Aan deze eisen wordt naar mijn mening wat betreft de (voortdurende) sluiting van de scholen, niet langer voldaan. De lockdown bedreigt immers (in steeds ernstiger mate) de gezondheid van bijna 1,5 miljoen studenten met psychische schade, ook met lange termijn gevolgen. Deze studentengemeenschap maakt bijna negen procent van de totale bevolking uit , waarmee de lockdown een bedreiging is geworden van de volksgezondheid. Daar komt bij dat, althans in de visie van het OMT, de lockdown mede nodig was om ‘’tijd te kopen’’ voor de boostercampagne. Inmiddels hebben alle ouderen en kwetsbaren (die dat willen) deze booster al lang gekregen. Er is daarnaast ook in de afgelopen weken heel veel bekend geworden over de Omikronvariant die beduidend minder ziekmakend (b)lijkt te zijn dan alle eerdere coronavarianten. Spanje, dat aan het begin van de coronapandemie één van de strengste lockdowns van Europa had, wil de Omikronvariant zelfs benaderen als een gewone griep. En waar de Nederlandse Staat in een eerdere rechtszaak over de lockdown (zie: ECLI:NL:RBDHA:2021:2295, rechtsoverweging 4.5 t/m 4.7) aannemelijk wist te maken dat een lockdown ook daadwerkelijk leidt tot een scherpe daling van het aantal contacten (en daarmee van het aantal besmettingen) is dat standpunt nu niet langer vol te houden, twijfelachtig op zijn best. In dit verband wordt tevens verwezen naar een rapport waarvan de Nederlandse Staat zich bediende ter gelegenheid van de hiervoor aangestipte rechtszaak.

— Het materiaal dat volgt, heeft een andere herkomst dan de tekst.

Lemma To4_bytes x v4 : is_ip x → To4 x = Some v4 → length v4 = 4%nat ∧ Forall (λ b, 0 ≤ b < 256) v4.
Proof.
  intros [Hlen Hx] H4. unfold To4 in H4. destruct (length x =? 4)%nat eqn:Hl; [apply Nat.eqb_eq in Hl; by simplify_eq|].
  destruct (length x =? 16)%nat eqn:Hl'; [|done]. cbn [andb] in H4. case_bool_decide; [|done]. simplify_eq.
  apply Nat.eqb_eq in Hl'. rewrite length_drop. split; [lia|by apply Forall_drop].
Qed.

(** The tests on bytes are the table of blocks. *)
Lemma denied_exact x : is_ip x → isDeniedDestinationIP (default x (To4 x)) = negb (public_address x).
Proof.
  intros [Hlen Hx]. unfold public_address. destruct (To4 x) as [v4|] eqn:H4; cbn [default]; rewrite negb_involutive.
  - destruct (To4_bytes x v4 (conj Hlen Hx) H4) as [Hl Hv].
    destruct v4 as [|a [|b [|c [|d [|]]]]]; try done. rewrite !Forall_cons in Hv. destruct Hv as (? & ? & ? & ? & _).
    by apply denied_blocks4.
  - apply denied_blocks6; [|done|done]. destruct Hlen as [Hlen|Hlen]; [|done]. unfold To4 in H4. by rewrite Hlen in H4.
Qed.

Lemma loopback_exact x : is_ip x → IsLoopback (default x (To4 x)) = loopback_address x.
Proof.
  intros [Hlen Hx]. unfold loopback_address. destruct (To4 x) as [v4|] eqn:H4; cbn [default].
  - destruct (To4_bytes x v4 (conj Hlen Hx) H4) as [Hl Hv].
    destruct v4 as [|a [|b [|c [|d [|]]]]]; try done. rewrite !Forall_cons in Hv. destruct Hv as (? & ? & ? & ? & _).
    unfold IsLoopback. cbn [To4 length Nat.eqb byte nth]. symmetry. by apply block8.
  - destruct Hlen as [Hlen|Hlen]; [unfold To4 in H4; by rewrite Hlen in H4|]. unfold IsLoopback, ip_Equal. rewrite H4.
    change (To4 (repeat 0 15 ++ [1])) with (@None (list Z)). symmetry. apply block128; [done..| |]; [reflexivity|repeat constructor; lia].
Qed.

Lemma classify_exact x loopback : is_ip x →
  classifyIP x loopback = Ok tt ↔ (if loopback then loopback_address x else public_address x) = true.
Proof.
  intros Hx. unfold classifyIP. rewrite (loopback_exact x Hx), (denied_exact x Hx).
  destruct loopback; [destruct (loopback_address x)|destruct (public_address x)]; cbn; done.
Qed.

(** ** Literals *)

Lemma digits_value_nonneg acc s z : 0 ≤ acc → digits_value acc s = Some z → 0 ≤ z.
Proof.
  revert acc. induction s as [|a s IH]; intros acc Ha; cbn [digits_value]; [by intros [= <-]|].
  destruct (is_digit a) eqn:Hd; [|done]. apply IH. unfold is_digit in Hd. apply in_range_true in Hd. lia.
Qed.

Lemma ipv4_field_byte s z : ipv4_field s = Some z → 0 ≤ z < 256.
Proof.
  unfold ipv4_field. destruct (_ || _); [done|]. destruct (_ && _); [done|]. destruct (digits_value 0 s) as [y|] eqn:Hy; [cbn|done].
  destruct (y <=? 255) eqn:Hle; [|done]. intros [= <-]. apply Z.leb_le in Hle. apply digits_value_nonneg in Hy; lia.
Qed.

Lemma ParseIPv4_bytes s v4 : ParseIPv4 s = Some v4 → length v4 = 4%nat ∧ Forall (λ b, 0 ≤ b < 256) v4.
Proof.
  unfold ParseIPv4. destruct (Split s ".") as [|a [|b [|c [|d [|]]]]]; try done.
  destruct (ipv4_field a) eqn:Ha; [cbn|done]. destruct (ipv4_field b) eqn:Hb; [cbn|done]. destruct (ipv4_field c) eqn:Hc; [cbn|done].
  destruct (ipv4_field d) eqn:Hd; [cbn|done]. intros [= <-]. split; [done|]. repeat constructor; (eapply proj1, ipv4_field_byte; done) || (eapply proj2, ipv4_field_byte; done).
Qed.

Lemma hex_val_range a d : hex_val a = Some d → 0 ≤ d < 16.
Proof.
  unfold hex_val. destruct (in_range 48 57 _) eqn:H1; [intros [= <-]; apply in_range_true in H1; lia|].
  destruct (in_range 97 102 _) eqn:H2; [intros [= <-]; apply in_range_true in H2; lia|].
  destruct (in_range 65 70 _) eqn:H3; [intros [= <-]; apply in_range_true in H3; lia|done].
Qed.

Lemma span_hex_digits s : Forall (λ d, 0 ≤ d < 16) (span_hex s).1.
Proof.
  induction s as [|a s IH]; [constructor|]. cbn [span_hex]. destruct (hex_val a) as [d|] eqn:Hd; [|constructor].
  destruct (span_hex s). constructor; [by eapply hex_val_range|done].
Qed.

Lemma hex_field ds : Forall (λ d, 0 ≤ d < 16) ds → (length ds ≤ 4)%nat → 0 ≤ foldl (λ acc d, acc * 16 + d) 0 ds < 65536.
Proof.
  intros Hd Hl. destruct ds as [|a [|b [|c [|d [|]]]]]; cbn [length] in Hl; try lia; rewrite ?Forall_cons in Hd; cbn [foldl]; lia.
Qed.

Lemma ipv6_fields_bytes n bytes e s x : Forall (λ b, 0 ≤ b < 256) bytes → ipv6_fields n bytes e s = Some x → Forall (λ b, 0 ≤ b < 256) x.1.
Proof.
  revert bytes e s. induction n as [|n IH]; intros bytes e s Hb; [done|]. cbn [ipv6_fields]. pose proof (span_hex_digits s) as Hs.
  destruct (span_hex s) as [ds r]. cbn [fst] in Hs. destruct (_ || _) eqn:Hl; [done|]. apply orb_false_iff in Hl as [_ Hl]. apply Nat.ltb_ge in Hl.
  destruct (HasPrefix r ".").
  { destruct (_ || _); [done|]. destruct (ParseIPv4 s) as [v4|] eqn:H4; [cbn|done]. intros [= <-]. cbn. apply Forall_app. split; [done|].
    by eapply ParseIPv4_bytes. }
  pose proof (hex_field ds Hs Hl) as Hv. set (acc := foldl _ 0 ds) in *.
  assert (Forall (λ b, 0 ≤ b < 256) (bytes ++ [acc / 256; acc mod 256])) as Hb'.
  { apply Forall_app. split; [done|]. repeat constructor; try (apply Z.mod_pos_bound; lia); [apply Z.div_pos; lia|apply Z.div_lt_upper_bound; lia]. }
  intros Hx. repeat (case_match; simplify_eq; try done); first [exact Hb' | by eapply IH | by eapply IH].
Qed.

Lemma ParseIP_is_ip s x : ParseIP s = Some x → is_ip x.
Proof.
  unfold ParseIP. destruct (first_separator s) as [c|]; [|done].
  assert (ParseIPv6 s = Some x → is_ip x) as H6.
  { unfold ParseIPv6. assert (∀ e r, ipv6_fields 8 [] e r ≫= ipv6_expand = Some x → is_ip x) as Hf.
    { intros e r. destruct (ipv6_fields 8 [] e r) as [[bytes e']|] eqn:Hr; [cbn [mbind option_bind ipv6_expand]|done].
      apply ipv6_fields_bytes in Hr as Hb; [cbn [fst] in Hb|constructor]. destruct e' as [k|].
      - destruct (_ <? _)%nat eqn:Hl; [|done]. apply Nat.ltb_lt in Hl. intros [= <-]. split.
        + right. rewrite !length_app, repeat_length, length_take, length_drop. lia.
        + rewrite !Forall_app. split_and!; [by apply Forall_take| |by apply Forall_drop]. apply List.Forall_forall. intros b Hin%repeat_spec. lia.
      - destruct (_ =? _)%nat eqn:Hl; [|done]. apply Nat.eqb_eq in Hl. intros [= <-]. split; [by right|done]. }
    destruct (HasPrefix s "::"); [|by apply Hf]. destruct (nonempty _); [by apply Hf|]. intros [= <-]. split; [by right|].
    repeat constructor; lia. }
  assert (v4_mapped <$> ParseIPv4 s = Some x → is_ip x) as H4.
  { destruct (ParseIPv4 s) as [v4|] eqn:Hv; [|done]. cbn. intros [= <-]. apply ParseIPv4_bytes in Hv as [Hl Hv]. split.
    - right. cbn. by rewrite Hl.
    - unfold v4_mapped. cbn. repeat (constructor; [lia|]). done. }
  repeat (case_match; try done); auto.
Qed.

(** ** The policy *)

(** The resolver returns addresses. *)
Class ResolverLaws `{Resolver} : Prop := lookup_ips host ips : LookupIP host = Some ips → Forall is_ip ips.

Section Policy.
Context `{Ext} `{Resolver}.

(** The addresses behind a host: itself when it is a literal. *)
Definition addresses (host : string) : option (list ip) :=
  match ParseIP host with Some x => Some [x] | None => LookupIP host end.

(** What the policy's two classes allow. *)
Definition target_allowed (raw : string) (class : ActionTargetURLClass) : Prop :=
  ∃ u ips, TrimSpace raw ≠ "" ∧ url_Parse (TrimSpace raw) = Some u ∧ url_has_User u = false ∧
    let host := ToLower (TrimSpace (url_Hostname u)) in
    host ≠ "" ∧ addresses host = Some ips ∧ ips ≠ [] ∧
    match class with
    | ActionTargetURLLoopbackHTTP =>
      ToLower (url_Scheme u) = "http" ∧ isLoopbackHostname host = true ∧ Forall (λ x, loopback_address x = true) ips
    | ActionTargetURLExternalHTTPS =>
      ToLower (url_Scheme u) = "https" ∧ isLoopbackHostname host = false ∧ Forall (λ x, public_address x = true) ips
    end.

Lemma resolved_exact `{!ResolverLaws} host loopback : validateResolvedAddresses host loopback = Ok tt ↔
  ∃ ips, addresses host = Some ips ∧ ips ≠ [] ∧ Forall (λ x, (if loopback then loopback_address x else public_address x) = true) ips.
Proof.
  unfold validateResolvedAddresses, addresses. destruct (ParseIP host) as [x|] eqn:Hx.
  - rewrite classify_exact by (by eapply ParseIP_is_ip). split; [intros Hc; eexists; split_and!; [done|done|by repeat constructor]|].
    intros (ips & [= <-] & _ & Hc). inversion Hc; subst; assumption.
  - destruct (LookupIP host) as [ips|] eqn:Hips; [|split; [done|]; by intros (? & ? & _)].
    assert (Forall is_ip ips) as Hwf by (by eapply lookup_ips). destruct ips as [|x ips]; [split; [done|]; intros (l & [= <-] & Hne & _); done|].
    rewrite res_forM_ok. split.
    + intros Hc. exists (x :: ips). split_and!; [done|done|]. rewrite Forall_forall in *. intros y Hy. apply classify_exact; auto.
    + intros (l & [= <-] & _ & Hc). rewrite Forall_forall in *. intros y Hy. apply classify_exact; auto.
Qed.

Lemma parse_target_exact raw pt : parseActionTargetURL raw = Ok pt ↔
  ∃ u, TrimSpace raw ≠ "" ∧ url_Parse (TrimSpace raw) = Some u ∧ url_has_User u = false ∧
    pt_host pt = ToLower (TrimSpace (url_Hostname u)) ∧ pt_host pt ≠ "" ∧
    match pt_class pt with
    | ActionTargetURLLoopbackHTTP => ToLower (url_Scheme u) = "http" ∧ isLoopbackHostname (pt_host pt) = true
    | ActionTargetURLExternalHTTPS => ToLower (url_Scheme u) = "https" ∧ isLoopbackHostname (pt_host pt) = false
    end.
Proof.
  unfold parseActionTargetURL, nonempty. destruct pt as [host class]. cbn [pt_host pt_class].
  destruct (bool_decide (TrimSpace raw = "")) eqn:Hr; [apply bool_decide_eq_true in Hr; cbn; split; [done|]; by intros (? & ? & _)|].
  apply bool_decide_eq_false in Hr. cbn [negb]. destruct (url_Parse _) as [u|]; [|split; [done|]; by intros (? & _ & ? & _)].
  destruct (url_has_User u) eqn:Hu; [split; [done|]; intros (? & _ & [= <-] & ? & _); congruence|].
  set (h := ToLower (TrimSpace (url_Hostname u))). set (sc := ToLower (url_Scheme u)). split.
  - destruct (bool_decide (h = "")) eqn:Hh; [done|]. apply bool_decide_eq_false in Hh. cbn [negb]. intros Hp. exists u.
    repeat (case_match; simplify_eq; try done); repeat match goal with
      | E : bool_decide _ = true |- _ => apply bool_decide_eq_true in E
      | E : negb _ = false |- _ => apply negb_false_iff in E
      end; done.
  - intros (u' & _ & [= <-] & _ & -> & Hh & Hc). fold h in Hh, Hc |- *. fold sc in Hc. rewrite (bool_decide_false (h = "")) by done. cbn [negb].
    destruct class, Hc as [Hs Hl]; rewrite Hs, Hl; done.
Qed.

Het betreft hier een onderzoeksrapport in opdracht van het Europees Parlement naar de impact van COVID-19. Uit dit rapport volgde dat het sluiten van niet-essentiële sectoren één van de vier algemene maatregelen is die heeft gezorgd voor een scherpe daling van mobiliteit en het aantal contacten in Europa. Maar dat was een jaar geleden, want waar destijds heel Europa in lockdown zat zijn er thans overvolle treinen en lange files op de snelwegen, alsook massale drukte op de luchthavens, allemaal met Nederlanders die gaan shoppen in Keulen, naar de kapper gaan in Antwerpen, een biertje gaan drinken in een kroeg in Düsseldorf of uitbundig gaan skiën in de Alpenlanden. Nergens in Europa is de horeca gesloten, nergens in Europa zijn de winkels dicht en buiten Nederland vindt weer volgens het oude normaal het studentenleven plaats met inbegrip van fysiek onderwijs.

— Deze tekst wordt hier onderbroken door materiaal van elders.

Lemma start_keeps cur : default [] (ad_SecretRefs (start_definition cur)) = default [] (cur ≫= ad_SecretRefs) ∧
  ad_PolicyPreset (start_definition cur) = default "Safe automation" (ad_PolicyPreset <$> cur) ∧
  ad_ApprovalRequired (start_definition cur) = default false (ad_ApprovalRequired <$> cur).
Proof. destruct cur as [[]|]; [|done]. cbn. repeat case_match; done. Qed.

Lemma set_texts_display req cur def : ad_Name def ≠ "" → ad_DisplayName (set_texts req cur def) ≠ "".
Proof. intros Hn. unfold set_texts. destruct def. cbn in *. case_bool_decide; done. Qed.

Lemma validActionName_nonempty s : validActionName s = true → s ≠ "".
Proof. by destruct s. Qed.

(** A definition's name, texts, target and method are well-formed, and the rest
    is what it was. *)
Lemma normalize_target_typed req cur def : normalize_target req cur = Ok def →
  validActionName (ad_Name def) = true ∧ ad_DisplayName def ≠ "" ∧ ad_TargetType def ∈ action_targets ∧
  (ad_TargetType def ∈ [actionTargetWebhook; actionTargetHostedAPI] → IsAllowedActionTargetURL (ad_TargetURL def) = true) ∧
  validActionMethod (ad_Method def) = true ∧
  default [] (ad_SecretRefs def) = default [] (cur ≫= ad_SecretRefs) ∧
  ad_PolicyPreset def = default "Safe automation" (ad_PolicyPreset <$> cur) ∧
  ad_ApprovalRequired def = default false (ad_ApprovalRequired <$> cur).
Proof.
  unfold normalize_target. intros Hn. destruct (start_keeps cur) as (Hr & Hp & Ha). set (d0 := start_definition cur) in *. clearbody d0.
  destruct (set_name_keeps req cur d0) as (R1 & P1 & A1). set (d1 := set_name req cur d0) in *. clearbody d1.
  apply res_bind_ok in Hn as ([] & Hname & Hn). apply guard_err_ok, negb_false_iff in Hname.
  pose proof (set_texts_display req cur d1 (validActionName_nonempty _ Hname)) as D2.
  destruct (set_texts_keeps req cur d1) as (N2 & R2 & P2 & A2). set (d2 := set_texts req cur d1) in *. clearbody d2.
  destruct (set_target_type_keeps req d2) as (N3 & D3 & R3 & P3 & A3). set (d3 := set_target_type req d2) in *. clearbody d3.
  apply res_bind_ok in Hn as ([] & Htarget & Hn). apply guard_err_ok, negb_false_iff in Htarget.
  unfold validActionTargetType in Htarget. rewrite bool_decide_eq_true in Htarget.
  destruct (set_target_url_keeps req cur d3) as (N4 & D4 & T4 & R4 & P4 & A4). set (d4 := set_target_url req cur d3) in *. clearbody d4.
  apply res_bind_ok in Hn as ([] & Hurl & Hn). pose proof (url_check_ok _ Hurl) as Hallowed.
  destruct (set_method_keeps req d4) as (N5 & D5 & T5 & U5 & R5 & P5 & A5). set (d5 := set_method req d4) in *. clearbody d5.
  apply res_bind_ok in Hn as ([] & Hmethod & Hn). apply guard_err_ok, negb_false_iff in Hmethod. injection Hn as <-.
  rewrite N5, N4, N3, N2, D5, D4, D3, T5, T4, U5, R5, R4, R3, R2, R1, P5, P4, P3, P2, P1, A5, A4, A3, A2, A1. rewrite T4 in Hallowed.
  by split_and!.
Qed.

Lemma set_preset_keeps req cur def : let d := set_preset req cur def in
  ad_Name d = ad_Name def ∧ ad_DisplayName d = ad_DisplayName def ∧ ad_TargetType d = ad_TargetType def ∧ ad_TargetURL d = ad_TargetURL def ∧
  ad_Method d = ad_Method def ∧ ad_SecretRefs d = ad_SecretRefs def ∧ ad_ApprovalRequired d = ad_ApprovalRequired def ∧
  (given cur (dr_PolicyPreset req) = false → ad_PolicyPreset d = ad_PolicyPreset def).
Proof. unfold set_preset. by destruct def, (given _ _). Qed.

Lemma defaults_keep def : let d := applyPolicyPresetDefaults def in
  ad_Name d = ad_Name def ∧ ad_DisplayName d = ad_DisplayName def ∧ ad_TargetType d = ad_TargetType def ∧ ad_TargetURL d = ad_TargetURL def ∧
  ad_Method d = ad_Method def ∧ ad_SecretRefs d = ad_SecretRefs def ∧ ad_PolicyPreset d = ad_PolicyPreset def.
Proof. unfold applyPolicyPresetDefaults. destruct def. repeat case_bool_decide; by split_and!. Qed.

(** The approval a preset implies. *)
Definition preset_approval (preset : string) (before : bool) : bool :=
  if bool_decide (preset = "Human-gated") then true else if bool_decide (preset = "Non-replayable") then before else false.

Lemma defaults_approval def : ad_ApprovalRequired (applyPolicyPresetDefaults def) = preset_approval (ad_PolicyPreset def) (ad_ApprovalRequired def).
Proof. unfold applyPolicyPresetDefaults, preset_approval. destruct def. cbn. repeat case_bool_decide; try done. Qed.

Lemma set_replay_class_keeps req def : let d := set_replay_class req def in
  ad_Name d = ad_Name def ∧ ad_DisplayName d = ad_DisplayName def ∧ ad_TargetType d = ad_TargetType def ∧ ad_TargetURL d = ad_TargetURL def ∧
  ad_Method d = ad_Method def ∧ ad_SecretRefs d = ad_SecretRefs def ∧ ad_PolicyPreset d = ad_PolicyPreset def ∧
  ad_ApprovalRequired d = ad_ApprovalRequired def.
Proof. unfold set_replay_class. by destruct def, (nonempty _). Qed.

Ja, de civiele rechter moet zich terughoudend opstellen bij de beoordeling van de rechtmatigheid van handelen van de Staat, maar als in redelijkheid niet langer voor het gevoerde beleid kan worden gekozen omdat de beperkingen onevenredig nadelige gevolgen meebrengen en het bovendien uiterst twijfelachtig is of deze maatregelen nog het door het Kabinet gewenste effect sorteren (substantiële afname contacten en besmettingen), dan is wel plaats voor rechterlijk ingrijpen indien de overheid studenten en onderwijsinstellingen op slot houdt.